The simple acts of drawing up normal saline into plastic syringes for irrigation or medication for oral administration and intranasal atomizer use, may instantly make our patient think that they are about to receive an injection, causing them unnecessary stress. If they do require an injection or perhaps intravenous access, the patient may not realize that we will discuss the procedure with them and gain their consent. A fearful adult or a terrified child may be picturing movie scenes of interventions occurring unexpectedly, or even against their will. Unravelling ECG electrodes and applying them to a patient’s chest may make them nervous about being defibrillated accidentally, unless we explain what we’re doing, and why.

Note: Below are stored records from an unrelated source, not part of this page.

(** As many touched as linked at least. *)
Lemma linked_count types k n t : shape types t -> 0 <= k -> linked k n t -> k <= n <= 5.
Proof.
  intros S Hk [H1 H2 H3]. pose proof (touched_le t). split; [|lia].
  assert (Hs : (length (map (vfi t) (seqZ 0 k)) <= length (touched t))%nat).
  { apply submseteq_length, NoDup_submseteq.
    - change (map (vfi t) (seqZ 0 k)) with (vfi t <$> seqZ 0 k). apply (NoDup_fmap_2_strong (vfi t)); [|apply NoDup_seqZ].
      intros i i' Hi%elem_of_seqZ Hi'%elem_of_seqZ. apply H2; lia.
    - intros j Hj. apply list_elem_of_In, in_map_iff in Hj. destruct Hj as (i & <- & Hi).
      apply list_elem_of_In, elem_of_seqZ in Hi. apply (elem_touched _ _ _ S), H1. lia. }
  rewrite length_map, length_seqZ in Hs. lia.
Qed.

Lemma neutral_linked types k n t o : linked k n t -> shape types t -> neutral types t o -> step_to types t o (linked k n).
Proof. intros L S H. eapply step_mono; [exact H|]. intros t' S' _ L'. by apply (linked_same types k n t). Qed.

(** *** A new virtual finger *)

Lemma findUntouched_spec l j :
  match findUntouched l j with
  | Some x => exists m, x = j + Z.of_nat m /\ exists v, l !! m = Some v /\ vf_touch v = false
  | None => Forall (fun v => vf_touch v = true) l
  end.
Proof.
  revert j. induction l as [|v l IH]; intros j; cbn [findUntouched]; [constructor|].
  destruct (vf_touch v) eqn:E; [|exists 0%nat; split; [lia|by exists v]]. specialize (IH (j + 1)).
  destruct (findUntouched l (j + 1)) as [x|]; [|by constructor]. destruct IH as (m & -> & v' & El & Hv).
  exists (Datatypes.S m). split; [lia|]. by exists v'.
Qed.

Lemma filter_everything (P : Z -> Prop) `{!forall x, Decision (P x)} (l : list Z) : (forall x, x ∈ l -> P x) -> filter P l = l.
Proof.
  induction l as [|x l IH]; intros HP; [done|]. rewrite filter_cons_True by (apply HP, list_elem_of_here).
  f_equal. apply IH. intros y Hy. by apply HP, list_elem_of_further.
Qed.

Lemma untouched_exists types t : shape types t ->
  match findUntouched (virtualFingerStates t) 0 with
  | Some j => finger_index j /\ tj t j = false
  | None => length (touched t) = 5%nat
  end.
Proof.
  intros S. pose proof (findUntouched_spec (virtualFingerStates t) 0) as H. pose proof (sh_virtual _ _ S) as Hl.
  destruct (findUntouched _ _) as [j|].
  - destruct H as (m & -> & v & E & Hv). pose proof (lookup_lt_Some _ _ _ E) as Hm.
    split; [unfold finger_index, SYNAPTICS_MAX_FINGERS; lia|]. unfold tj, virtAt, arr_get.
    rewrite (proj2 (Z.ltb_ge _ _)) by lia. replace (Z.to_nat (0 + Z.of_nat m)) with m by lia. by rewrite E.
  - unfold touched. rewrite filter_everything; [done|].
    intros j Hj%elem_of_seqZ. destruct (virtAt_Some types t j S Hj) as (v & E & _ & ->).
    unfold virtAt, arr_get in E. destruct (j <? 0); [done|]. by apply (Forall_lookup_1 _ _ _ _ H E).
Qed.

(** A virtual finger that comes into use, if there is one left. *)
Definition assigned i t t' : Prop :=
  t' = t /\ length (touched t) = 5%nat \/
  exists j, tj t j = false /\ finger_index j /\ (forall j', tj t' j' = (j' =? j) || tj t j') /\
    (forall i', vfi t' i' = if i' =? i then j else vfi t i').

Lemma assign_step types t i : shape types t -> finger_index i -> step_to types t (assignVirtualFinger i t) (assigned i t).
Proof.
  intros S Hi. unfold assignVirtualFinger. pose proof Hi as [Hi1 Hi2].
  rewrite (proj2 (Z.ltb_ge i 0)), (proj2 (Z.leb_gt _ _)) by done. cbn [orb].
  pose proof (untouched_exists _ _ S) as Hu. destruct (findUntouched _ _) as [j|]; [|by apply step_here; [|left]].
  destruct Hu as [Hj Hf]. eapply step_bind; [apply (onHw_step _ _ _ _ S Hi)|].
  { intros s _. unfold hw_ok, finger_index, SYNAPTICS_MAX_FINGERS in *. cbn. lia. }
  cbn beta. intros t1 S1 _ (A1 & A2 & s & _ & E1).
  eapply step_bind; [apply (onVirt_step _ _ j _ S1 Hj)|].
  { intros v [V1 V2 V3]. apply forget_ok. by split. }
  cbn beta. intros t2 S2 _ (B1 & B2 & v & _ & E2).
  eapply step_mono; [by apply assignFingerType_neutral|]. intros t3 S3 _ [C1 C2]. right. exists j.
  split; [done|]. split; [done|]. split.
  - intros j'. rewrite C2. destruct (Z.eqb_spec j' j) as [->|Hne]; cbn [orb]; [|by rewrite B2, A2]. unfold tj. by rewrite E2.
  - intros i'. rewrite C1, B1. destruct (Z.eqb_spec i' i) as [->|Hne]; [|by apply A1]. unfold vfi. by rewrite E1.
Qed.

Lemma assigned_linked types k n t t' i : shape types t -> shape types t' -> 0 <= i <= k -> n < 5 -> linked k n t -> assigned i t t' ->
  linked (Z.max k (i + 1)) (n + 1) t'.
Proof.
  intros S S' Hi Hn [H1 H2 H3] [[-> Hl]|(j & Hf & Hj & HT & HP)]; [lia|]. split.
  - intros x Hx. rewrite HT, HP. destruct (Z.eqb_spec x i); [by rewrite Z.eqb_refl|].
    rewrite H1 by lia. apply orb_true_r.
  - intros x y Hx Hy. rewrite !HP.
    destruct (Z.eqb_spec x i) as [->|], (Z.eqb_spec y i) as [->|]; try done; intros E.
    + pose proof (H1 y ltac:(lia)) as Hy'. rewrite <- E in Hy'. congruence.
    + pose proof (H1 x ltac:(lia)) as Hx'. rewrite E in Hx'. congruence.
    + apply H2; [lia..|done].
  - by rewrite (touched_add _ _ _ _ S S' Hf HT), H3.
Qed.

Lemma assign_linked types k n t i : shape types t -> finger_index i -> i <= k -> n < 5 -> linked k n t ->
  step_to types t (assignVirtualFinger i t) (linked (Z.max k (i + 1)) (n + 1)).
Proof.
  intros S Hi Hk Hn L. eapply step_mono; [by apply assign_step|]. intros t' S' _ A.
  destruct Hi. by apply (assigned_linked types k n t).
Qed.

(** Whether or not one is left. *)
Lemma assign_any types k n t i : shape types t -> 0 <= k -> finger_index i -> i <= k -> linked k n t ->
  step_to types t (assignVirtualFinger i t) (fun t' => exists n', linked k n' t').
Proof.
  intros S Hk0 Hi Hk L. pose proof (linked_count _ _ _ _ S Hk0 L).
  destruct (Z.lt_ge_cases n 5) as [Hn|Hn].
  - eapply step_mono; [by apply (assign_linked types k n)|]. intros t' _ _ L'. exists (n + 1).
    eapply linked_le; [|exact L']. lia.
  - eapply step_mono; [by apply assign_step|]. intros t' S' _ [[-> _]|(j & Hf & _ & HT & _)]; [by exists n|].
    pose proof (touched_add _ _ _ _ S S' Hf HT). pose proof (touched_le t'). pose proof (li_count _ _ _ L). lia.
Qed.

(** *** Places *)

Lemma upperFinger_ok types t : shape types t -> exists u i, upperFinger t = Some u /\ (i = 0 \/ i = 1) /\ hwAt i t = Some u.
Proof.
  intros S. unfold upperFinger, upperFingerIndex.
  destruct (hwAt_Some types t 0 S) as (f0 & E0 & _); [done|]. destruct (hwAt_Some types t 1 S) as (f1 & E1 & _); [done|].
  rewrite E0, E1. cbn [mbind option_bind]. destruct (hw_y f0 <? hw_y f1); [exists f1, 1|exists f0, 0]; auto.
Qed.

Not only does talking through upcoming interventions help to allay our patient’s fears and keep them informed, but it can also aid in keeping us on track as we verbalize our plans, maintain our systematic approaches and become less likely to miss a vital step.
Overall, in every situation, the human sympathetic nervous system relies upon our heightened senses of hearing, sight, touch and smell when we’re in a fearful situation. With this in mind, for our patients, when circumstances force them to rely upon paramedics, they’re hardwired to be hyper-aware of everything going on around them. Part of our role, therefore, may be in helping to return some sense of control, with minimal extra effort, simply through our words and a little empathy.
Think for a moment about how each of us communicates with our patients. Are we proactive in giving a heads-up overview of what the patient is about to experience, or do we forget to give it much thought because the job has become a matter of routine?